The problem. Print the first line of the records below and every line after it, up to and including the line with "VBool (b : bool)". Print nothing else.

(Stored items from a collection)
*** Block opens ***

(** * Rodeo file service: a shallow embedding of [src/node/services/files.js]

    The module keeps one piece of shared state, the object [fileWatchers]
    that maps a requester identity to its chokidar watcher, and a handful
    of wrappers around [fs], [path] and [os].  JavaScript objects are finite
    maps from property names to values, the watchers live in a store that
    is addressed by handles (so that closing a watcher is seen through every
    reference to it), and every function that logs, throws or touches
    [fileWatchers] is a computation in a state-and-exception monad. *)

From Stdlib Require Import Ascii String ZArith.
From stdpp Require Import base option list strings gmap fin_maps.

Open Scope string_scope.
Open Scope list_scope.
Open Scope nat_scope.

(** ** JavaScript values *)

(** A method is represented by the value its call returns on the object
    that holds it: [fs.Stats.prototype.isDirectory] of a directory is
    [VFun (VBool true)]. *)
#[warnings="-register-all"]
Inductive value :=
  | VUndefined
  | VNull
  | VBool (b : bool)
  | VNum (n : Z)
  | VStr (s : string)
  | VFun (returns : value)
  | VObj (props : gmap string value)
  | VArr (items : list value).

Abbreviation obj := (gmap string value).

(** [o[k]]: a property that is not there reads as [undefined]. *)
Definition get (o : obj) (k : string) : value := default VUndefined (o !! k).

(** [v !== undefined] *)
Definition defined (v : value) : bool :=
  match v with VUndefined => false | _ => true end.

(** The truthiness test of [if (v)]. *)
Definition truthy (v : value) : bool :=
  match v with
  | VUndefined | VNull => false
  | VBool b => b
  | VNum n => negb (n =? 0)%Z
  | VStr s => negb (String.eqb s "")
  | VFun _ | VObj _ | VArr _ => true
  end.

(** lodash [_.result(object, key, defaultValue)]: the property, the default
    when the property is [undefined], and the result of the call when the
    value found is a function. *)
Definition result (o : obj) (k : string) (dflt : value) : value :=
  let v := match get o k with VUndefined => dflt | v => v end in
  match v with VFun r => r | _ => v end.

(** lodash [_.assign(target, source)]: the own properties of [source]
    overwrite those of [target]. *)
Definition assign (target source : obj) : obj := source ∪ target.

(** lodash [_.compact(array)]: drop the falsy items. *)
Definition compact (l : list value) : list value :=
  filter (λ v, truthy v = true) l.

(** ** Strings *)

(** lodash [_.startsWith(str, target)] *)
Fixpoint startsWith (str target : string) {struct target} : bool :=
  match target, str with
  | EmptyString, _ => true
  | String _ _, EmptyString => false
  | String c t, String d s => Ascii.eqb c d && startsWith s t
  end.

(** [str.substr(from)] *)
Fixpoint substr (str : string) (from : nat) {struct from} : string :=
  match from, str with
  | O, _ => str
  | S _, EmptyString => EmptyString
  | S n, String _ s => substr s n
  end.

(** The replacement text of [String.prototype.replace] when the second
    argument is a string and the pattern has no capture group: [$$] is a
    dollar sign, [$&] the matched text, [$`] the text before the match
    and [$'] the text after it; any other dollar sign stands for itself. *)
Fixpoint substitution (repl matched before after : string) : string :=
  match repl with
  | EmptyString => EmptyString
  | String c r =>
      let literal := String c (substitution r matched before after) in
      if Ascii.eqb c "$" then
        match r with
        | String d r' =>
            if Ascii.eqb d "$" then String d (substitution r' matched before after)
            else if Ascii.eqb d "&" then matched +:+ substitution r' matched before after
            else if Ascii.eqb d "`" then before +:+ substitution r' matched before after
            else if Ascii.eqb d "'" then after +:+ substitution r' matched before after
            else literal
        | EmptyString => literal
        end
      else literal
  end.
(** The result of the compilation when nothing is malformed or unknown. *)
Lemma compile_resolved_object (request : TypeSearchRequest)
    (additionalFilters : list JSValue) :
  NoDup (map fst (queryParams request)) ->
  (forall k v, In (k, v) (queryParams request) -> well_formed_value v = true) ->
  (forall k v, In (k, v) (queryParams request) ->
               JS.array_includes NON_SEARCHABLE_PARAMETERS k = false ->
               k <> "__proto__" ->
               getSearchParameter registry (resourceType request) k <> None) ->
  compile request (Some additionalFilters)
  = (map (fun e => (resourceType request, fst e))
         (filter live (queryParams request)),
     Ok (JObj [("bool",
                JObj [("filter", JArr additionalFilters);
                      ("must",
                       JArr (flat_map
                               (fun e => entryQueries registry (resourceType request)
                                           (normalized_entry e))
                               (filter live (queryParams request))))])])).
Proof.
  intros Hnd Hwf Hres. rewrite buildQuery_of_search.
  rewrite (searchRequestQuery_object request Hnd (all_well_formed _ Hwf)).
  rewrite flatMapM_resolved by now apply live_resolved.
  rewrite map_map, flat_map_concat_map, map_map, <- flat_map_concat_map.
  reflexivity.
Qed.

(** X9. When every value is a string or an array of strings and the
    registry knows every searchable parameter other than [__proto__], the
    compilation returns; the registry is asked exactly once for each
    searchable parameter other than [__proto__], in entry order, however
    many values the parameter has; and the must list is the concatenation,
    in entry order, of the queries of each of these parameters for its
    values. An own entry [__proto__] is neither looked up nor searched. *)
Theorem compile_well_formed (request : TypeSearchRequest)
    (additionalFilters : list JSValue) :
  NoDup (map fst (queryParams request)) ->
  (forall k v, In (k, v) (queryParams request) -> well_formed_value v = true) ->
  (forall k v, In (k, v) (queryParams request) ->
               JS.array_includes NON_SEARCHABLE_PARAMETERS k = false ->
               k <> "__proto__" ->
               getSearchParameter registry (resourceType request) k <> None) ->
  lookups (compile request (Some additionalFilters))
  = map (fun e => (resourceType request, fst e))
        (filter live (queryParams request))
  /\ outcome (compile request (Some additionalFilters))
     = Ok (JObj [("bool",
                  JObj [("filter", JArr additionalFilters);
                        ("must",
                         JArr (flat_map
                                 (fun e =>
                                    match getSearchParameter registry
                                            (resourceType request) (fst e) with
                                    | Some sp =>
                                        map (searchParamQuery sp) (strings_of (snd e))
                                    | None => []
                                    end)
                                 (filter live (queryParams request))))])]).
Proof.
  intros Hnd Hwf Hres.
  rewrite (compile_resolved_object request additionalFilters Hnd Hwf Hres).
  split; reflexivity.
Qed.

(** X10. The compilation of an object returns a query exactly when every
    value is a string or an array of strings and the registry knows, for
    the resource type, every searchable parameter other than [__proto__]. *)
Theorem compile_succeeds_iff (request : TypeSearchRequest)
    (additionalFilters : option (list JSValue)) :
  NoDup (map fst (queryParams request)) ->
  ((exists q, outcome (compile request additionalFilters) = Ok q)
   <-> (forall k v, In (k, v) (queryParams request) ->
          well_formed_value v = true
          /\ (JS.array_includes NON_SEARCHABLE_PARAMETERS k = false ->
              k <> "__proto__" ->
              getSearchParameter registry (resourceType request) k <> None))).
Proof.
  intros Hnd. rewrite buildQuery_of_search. split.
  - intros [q Hq] k v Hin.
    destruct (normalizeQueryParams (queryParams request)) as [n|e] eqn:Hn.
    2:{ rewrite (searchRequestQuery_malformed _ _ _ _ Hn) in Hq. discriminate. }
    pose proof (normalizeEntries_ok_wf _ _ _ Hn) as Hwf.
    destruct (forallb_forall (fun e => well_formed_value (snd e))
                (queryParams request)) as [Hall _].
    split; [exact (Hall Hwf (k, v) Hin)|].
    intros Hk Hproto Hnone.
    rewrite (searchRequestQuery_object request Hnd Hwf) in Hq.
    destruct (forallb (resolved registry (resourceType request))
                (map normalized_entry (filter live (queryParams request))))
      eqn:Hres.
    + destruct (forallb_forall (resolved registry (resourceType request))
                  (map normalized_entry (filter live (queryParams request))))
        as [Hr _].
      assert (Hin' : In (normalized_entry (k, v))
                        (map normalized_entry (filter live (queryParams request)))).
      { apply in_map, filter_In. split; [exact Hin|]. now apply live_iff. }
      specialize (Hr Hres _ Hin'). unfold resolved, normalized_entry in Hr.
      cbn [fst] in Hr. now rewrite Hnone in Hr.
    + destruct (first_unresolved _ _ _ Hres)
        as (before & entry & after & Hcut & Hb & He).
      rewrite Hcut, (flatMapM_unresolved _ _ _ _ _ Hb He) in Hq. discriminate.
  - intros H.
    assert (Hwf : forallb (fun e => well_formed_value (snd e))
                    (queryParams request) = true)
      by (apply all_well_formed; intros k v Hin; now destruct (H k v Hin)).
    rewrite (searchRequestQuery_object request Hnd Hwf).
    rewrite flatMapM_resolved; [simpl; now eexists|].
    apply live_resolved. intros k v Hin. now destruct (H k v Hin).
Qed.

(** The failure at the first searchable parameter the registry does not
    know, with the look-ups made. *)
Lemma compile_first_unknown (request : TypeSearchRequest)
    (additionalFilters : option (list JSValue))
    (before after : list (string * JSValue)) (p : string) (v : JSValue) :
  NoDup (map fst (queryParams request)) ->
  (forall k w, In (k, w) (queryParams request) -> well_formed_value w = true) ->
  filter live (queryParams request) = before ++ (p, v) :: after ->
  (forall k w, In (k, w) before ->
               getSearchParameter registry (resourceType request) k <> None) ->
  getSearchParameter registry (resourceType request) p = None ->
  compile request additionalFilters
  = (map (fun e => (resourceType request, fst e)) (before ++ [(p, v)]),
     Throw (InvalidSearchParameterError
              ("Invalid search parameter '" ++ p ++ "' for resource type "
                 ++ resourceType request)%string)).
Proof.
  intros Hnd Hwf Hcut Hb Hp. rewrite buildQuery_of_search.
  rewrite (searchRequestQuery_object request Hnd (all_well_formed _ Hwf)).
  rewrite Hcut, map_app. cbn [map].
  rewrite (flatMapM_unresolved registry (resourceType request)
             (map normalized_entry before) (normalized_entry (p, v))
             (map normalized_entry after)).
  - rewrite !map_app, map_map. reflexivity.
  - rewrite resolved_normalized. apply forallb_forall. intros [k w] Hin.
    pose proof (Hb k w Hin) as Hk. unfold resolved, normalized_entry. cbn [fst].
    now destruct (getSearchParameter registry (resourceType request) k).
  - unfold resolved, normalized_entry. cbn [fst]. now rewrite Hp.
Qed.
(** The dataset with the rows of a record after its own. *)
Definition appended (data : DataFrame) : DataFrame :=
  mkFrame (columns dataset) (rows dataset ++ rows data).

End Cases.

(** * Properties *)

(** ** Frames *)

Lemma get_loc_None_not_In label cols : get_loc label cols = None -> ~ In label cols.
Proof.
  induction cols as [|c cols IH]; simpl; intros H; [tauto|].
  destruct (String.eqb c label) eqn:E; [discriminate|].
  apply String.eqb_neq in E.
  destruct (get_loc label cols); [discriminate|].
  intros [->|Hin]; [congruence | now apply IH].
Qed.

Lemma getitem_Returns df labels :
  (forall l, In l labels -> In l (columns df)) ->
  getitem df labels =
    Returns (mkFrame labels (map (fun row => map (cell_at (columns df) row) labels) (rows df))).
Proof.
  intros H. unfold getitem.
  replace (forallb _ labels) with true; [reflexivity|].
  symmetry. apply forallb_forall. intros l Hl.
  destruct (get_loc l (columns df)) eqn:E; [reflexivity|].
  exfalso. eapply get_loc_None_not_In; eauto.
Qed.

(** Some column of [df[labels]] has a null: some row of [df] is null under
    one of the labels. *)
Lemma any_isnull_columns cols labels (rws : list (list cell)) :
  series_any (frame_any (isnull
    (mkFrame labels (map (fun row => map (cell_at cols row) labels) rws)))) = true <->
  exists row c, In row rws /\ In c labels /\ cell_at cols row c = None.
Proof.
  unfold series_any, frame_any, isnull; simpl.
  rewrite existsb_exists. split.
  - intros [[c b] [Hin Hb]]. simpl in Hb. subst b.
    apply list_elem_of_In, elem_of_lookup_imap in Hin.
    destruct Hin as (i & c' & Heq & Hi). inversion Heq as [[Hc Hex]]; subst c'.
    symmetry in Hex. apply existsb_exists in Hex.
    destruct Hex as (brow & Hbrow & Hnth).
    apply in_map_iff in Hbrow. destruct Hbrow as (crow & <- & Hcrow).
    apply in_map_iff in Hcrow. destruct Hcrow as (row & <- & Hrow).
    exists row, c. split; [assumption|]. split.
    + apply list_elem_of_In. eapply list_elem_of_lookup_2; eauto.
    + rewrite map_map in Hnth.
      erewrite nth_lookup_Some in Hnth;
        [| change (map ?f labels) with (f <$> labels);
           rewrite list_lookup_fmap, Hi; reflexivity].
      simpl in Hnth. destruct (cell_at cols row c); [discriminate | reflexivity].
  - intros (row & c & Hrow & Hc & Hnull).
    apply list_elem_of_In, list_elem_of_lookup in Hc. destruct Hc as [i Hi].
    exists (c, true). split; [|reflexivity].
    apply list_elem_of_In, elem_of_lookup_imap. exists i, c. split; [|assumption].
    f_equal. symmetry. apply existsb_exists.
    exists (map cell_isnull (map (cell_at cols row) labels)).
    split.
    + apply in_map, in_map_iff. exists row. tauto.
    + rewrite map_map.
      erewrite nth_lookup_Some;
        [| change (map ?f labels) with (f <$> labels);
           rewrite list_lookup_fmap, Hi; reflexivity].
      simpl. now rewrite Hnull.
Qed.

Lemma index_eq_all a b same :
  index_eq a b = Returns same -> py_all same = true -> a = b.
Proof.
  unfold index_eq, py_all.
  destruct (length a =? length b) eqn:E; [|discriminate].
  apply Nat.eqb_eq in E. intros [= <-] Hall.
  revert b E Hall. induction a as [|x a IH]; intros [|y b] E Hall; simpl in *;
    try discriminate; [reflexivity|].
  apply andb_true_iff in Hall. destruct Hall as [Hxy Hall].
  unfold id in Hxy. apply String.eqb_eq in Hxy. subst y. f_equal. apply IH; [lia | assumption].
Qed.

Lemma pd_concat_same_columns (a b : DataFrame) :
  columns a = columns b -> pd_concat a b = mkFrame (columns a) (rows a ++ rows b).
Proof. intros H. unfold pd_concat. now rewrite decide_True. Qed.

(** ** The file system *)

Lemma append_neq (p suffix : string) : suffix <> EmptyString -> p +:+ suffix <> p.
Proof.
  intros Hs. induction p as [|c p IH]; simpl.
  - exact Hs.
  - intros [= H]. now apply IH.
Qed.

Lemma backup_path_neq p : backup_path_of p <> p.
Proof. apply append_neq. discriminate. Qed.

Lemma copyfile_backup (fs fs' : filesystem) p :
  shutil_copyfile fs p (backup_path_of p) = Returns fs' ->
  exists w content,
    fs !! p = Some (File w content) /\
    fs' = <[backup_path_of p := File true content]> fs.
Proof.
  unfold shutil_copyfile, read_file, write_file.
  destruct (String.eqb p (backup_path_of p)); [discriminate|].
  destruct (fs !! p) as [[|w content]|]; simpl; try discriminate.
  intros H. exists w, content. split; [reflexivity|].
  destruct (fs !! backup_path_of p) as [[|[|] ?]|]; congruence.
Qed.

Lemma write_file_Returns (fs fs' : filesystem) p content :
  write_file fs p content = Returns fs' -> fs' = <[p := File true content]> fs.
Proof.
  unfold write_file. destruct (fs !! p) as [[|[|] ?]|]; congruence.
Qed.

(** ** The statements of the pipeline, one by one *)

Section Statements.
Context `{Ext : Externals}.
Definition reconcile (test_name reference_file : string)
    (current_lines : list string) (no_save : option string) : M world bool :=
  found <- os_path_isfile reference_file ;;
  reference_lines <-
    (if found then open_readlines reference_file
     else
       _print
         ("WARNING: No reference observation file found for " +:+ test_name +:+
          ": " +:+ reference_file) ;;
       ret []) ;;
  let unified_diff := _compute_diff unified_diff reference_lines current_lines in
  if length unified_diff =? 0 then
    ret true
  else
    merged_lines <- self_invoke_tool test_name reference_lines current_lines
                                     unified_diff no_save ;;
    match merged_lines with
    | Some merged_lines =>
        (if truthy no_save then
           _print
             ("Not saving reference observation file for " +:+ test_name +:+
              ": " +:+ str no_save)
         else
           _print
             ("Saving updated reference observation file for " +:+ test_name) ;;
           found <- os_path_isfile reference_file ;;
           when found (os_unlink reference_file) ;;
           open_writelines reference_file merged_lines) ;;
        ret true
    | None => ret false
    end.

End Reconcile.

End ReconcileTool.

(** ** class ReconcileToolAbort *)
Module ReconcileToolAbort.

Definition invoke_tool : tool :=
  fun test_name reference_lines current_lines unified_diff no_save =>
    when (negb (truthy no_save))
      (ReconcileTool._print
         (BOLD_CHAR +:+ "Differences in observations for " +:+ test_name +:+
          ":" +:+ RESET_CHAR) ;;
       ReconcileTool._print (ReconcileTool.get_diff unified_diff)) ;;
    ReconcileTool._print
      (BOLD_CHAR +:+ "Aborting (reconcile=abort) due to differences for " +:+
       test_name +:+ RESET_CHAR) ;;
    ret None.

End ReconcileToolAbort.

(** ** class ReconcileToolAccept *)
Module ReconcileToolAccept.

Definition invoke_tool : tool :=
  fun test_name reference_lines current_lines unified_diff no_save =>
    (if truthy no_save then
       ReconcileTool._print
         (BOLD_CHAR +:+ "Test " +:+ test_name +:+
          " exited with failures; observations before failure:" +:+ RESET_CHAR) ;;
       (* joining the characters of a string gives the string back *)
       ReconcileTool._print (ReconcileTool.get_diff unified_diff)
     else
       ReconcileTool._print
         (BOLD_CHAR +:+ "Differences for " +:+ test_name +:+ ":" +:+ RESET_CHAR) ;;
       ReconcileTool._print (ReconcileTool.get_diff unified_diff) ;;
       ReconcileTool._print
         (BOLD_CHAR +:+ "Accepting (reconcile=accept) differences for " +:+
          test_name +:+ RESET_CHAR)) ;;
    ret (Some current_lines).

End ReconcileToolAccept.

(** ** class ReconcileToolKdiff3 *)
Module ReconcileToolKdiff3.

(** The double quote of the command lines. *)
Definition DQ : string := String (ascii_of_nat 34) EmptyString.

(** A local variable of a running function: not yet assigned, or its value. *)
Inductive binding (A : Type) : Type :=
| Unbound
| Bound (v : A).
Arguments Unbound {A}.
Arguments Bound {A} v.
(** For a non-zero element this is the inverse of the square. *)
Lemma fval_inv_square_nz a :
  fval a <> Zmod.zero ->
  fval (fiat_p384_inv_square a) = Zmod.inv (Zmod.mul (fval a) (fval a)).
Proof.
  intros Hnz. rewrite fval_inv_square. set (x := fval a) in *.
  assert (Hx2 : Zmod.mul x x <> Zmod.zero).
  { intros H. apply (Zmod.mul_0_iff_prime p384_prime) in H. tauto. }
  apply (Zmod.mul_cancel_l_prime (Zmod.mul x x) _ _ p384_prime Hx2).
  rewrite (Zmod.mul_inv_same_r_prime _ p384_prime Hx2).
  rewrite <- Zmod.pow_2_r, <- Zmod.pow_add_r_nonneg by (vm_compute; discriminate).
  replace (2 + (p384 - 3)) with (Z.pred p384) by lia.
  now apply Zmod.fermat_nz; [|apply p384_prime].
Qed.

(** ** Byte buffers *)

Lemma bytes_of_length n v : length (bytes_of n v) = n.
Proof. revert v; induction n; cbn [bytes_of length]; intros; auto. Qed.

Lemma bytes_of_range n v : Forall (fun b => 0 <= b < 256) (bytes_of n v).
Proof.
  revert v; induction n; cbn [bytes_of]; intros; constructor; auto.
  apply Z.mod_pos_bound; lia.
Qed.

Lemma bytes_eval_of n v :
  0 <= v < 256 ^ Z.of_nat n -> bytes_eval (bytes_of n v) = v.
Proof.
  revert v; induction n as [|n IH]; intros v Hv.
  - cbn in *. lia.
  - cbn [bytes_of bytes_eval]. rewrite IH.
    + pose proof (Z.div_mod v 256). lia.
    + rewrite Nat2Z.inj_succ, Z.pow_succ_r in Hv by lia.
      split; [apply Z.div_pos; lia|apply Z.div_lt_upper_bound; lia].
Qed.

Lemma firstn_48 (bs : list Z) : length bs = 48%nat -> firstn 48 bs = bs.
Proof. intros H. apply firstn_all2. lia. Qed.

Lemma feval_from_generic bs :
  scalar_ok bs -> feval (fiat_p384_from_generic bs) = bytes_eval bs.
Proof.
  intros Hok. unfold fiat_p384_from_generic, fiat_p384_from_bytes, feval.
  rewrite firstn_48 by apply Hok. apply limbs_eval_of.
  pose proof (scalar_range bs Hok). unfold FIAT_P384_NLIMBS.
  change (2 ^ (64 * Z.of_nat 6)) with (2 ^ 384). lia.
Qed.
(** * Admission pipeline of the Supabase MCP server: a shallow embedding

    The Python sources under [src/supabase_mcp_server] are embedded as Rocq
    functions.  Python [str] values are Rocq strings whose characters are
    read as code points below 256; the embedding is exact on ASCII text
    (Python's [upper] leaves the Latin-1 range on a few non-ASCII letters).
    Dictionaries are [gmap]s, sets are [gset]s, exceptions are the [Raise]
    constructor of [Result], and mutable objects are threaded explicitly.
    [datetime] values are integers counting microseconds, and one call of a
    modelled method reads the clock once. *)

From stdpp Require Import gmap strings list pretty.
From Stdlib Require Import ZArith Ascii Lia.

Local Open Scope Z_scope.

(** ** Results of calls that may raise *)

Inductive Result (E A : Type) : Type :=
| Ok (a : A)
| Raise (e : E).
Arguments Ok {E A} a.
Arguments Raise {E A} e.

(** ** Python string methods *)

Module PyStr.

(** [str.isspace] on one character (code points below 256). *)
Definition isspace (c : ascii) : bool :=
  let n := N_of_ascii c in
  ((9 <=? n) && (n <=? 13) || (28 <=? n) && (n <=? 32)
   || (n =? 133) || (n =? 160))%N.

Definition upper_char (c : ascii) : ascii :=
  let n := N_of_ascii c in
  if ((97 <=? n) && (n <=? 122))%N then ascii_of_N (n - 32) else c.

Definition lower_char (c : ascii) : ascii :=
  let n := N_of_ascii c in
  if ((65 <=? n) && (n <=? 90))%N then ascii_of_N (n + 32) else c.

Fixpoint upper (s : string) : string :=
  match s with
  | EmptyString => EmptyString
  | String c s' => String (upper_char c) (upper s')
  end.

Fixpoint lower (s : string) : string :=
  match s with
  | EmptyString => EmptyString
  | String c s' => String (lower_char c) (lower s')
  end.

(** [s.lstrip(chars)], [s.rstrip(chars)] with the character set given as
    a predicate. *)
Fixpoint lstrip_by (p : ascii -> bool) (s : string) : string :=
  match s with
  | EmptyString => EmptyString
  | String c s' => if p c then lstrip_by p s' else s
  end.

Fixpoint rstrip_by (p : ascii -> bool) (s : string) : string :=
  match s with
  | EmptyString => EmptyString
  | String c s' =>
      match rstrip_by p s' with
      | EmptyString => if p c then EmptyString else String c EmptyString
      | r => String c r
      end
  end.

*** Block closes ***

Exercise solution.
(** * Rodeo file service: a shallow embedding of [src/node/services/files.js]

    The module keeps one piece of shared state, the object [fileWatchers]
    that maps a requester identity to its chokidar watcher, and a handful
    of wrappers around [fs], [path] and [os].  JavaScript objects are finite
    maps from property names to values, the watchers live in a store that
    is addressed by handles (so that closing a watcher is seen through every
    reference to it), and every function that logs, throws or touches
    [fileWatchers] is a computation in a state-and-exception monad. *)

From Stdlib Require Import Ascii String ZArith.
From stdpp Require Import base option list strings gmap fin_maps.

Open Scope string_scope.
Open Scope list_scope.
Open Scope nat_scope.

(** ** JavaScript values *)

(** A method is represented by the value its call returns on the object
    that holds it: [fs.Stats.prototype.isDirectory] of a directory is
    [VFun (VBool true)]. *)
#[warnings="-register-all"]
Inductive value :=
  | VUndefined
  | VNull
  | VBool (b : bool)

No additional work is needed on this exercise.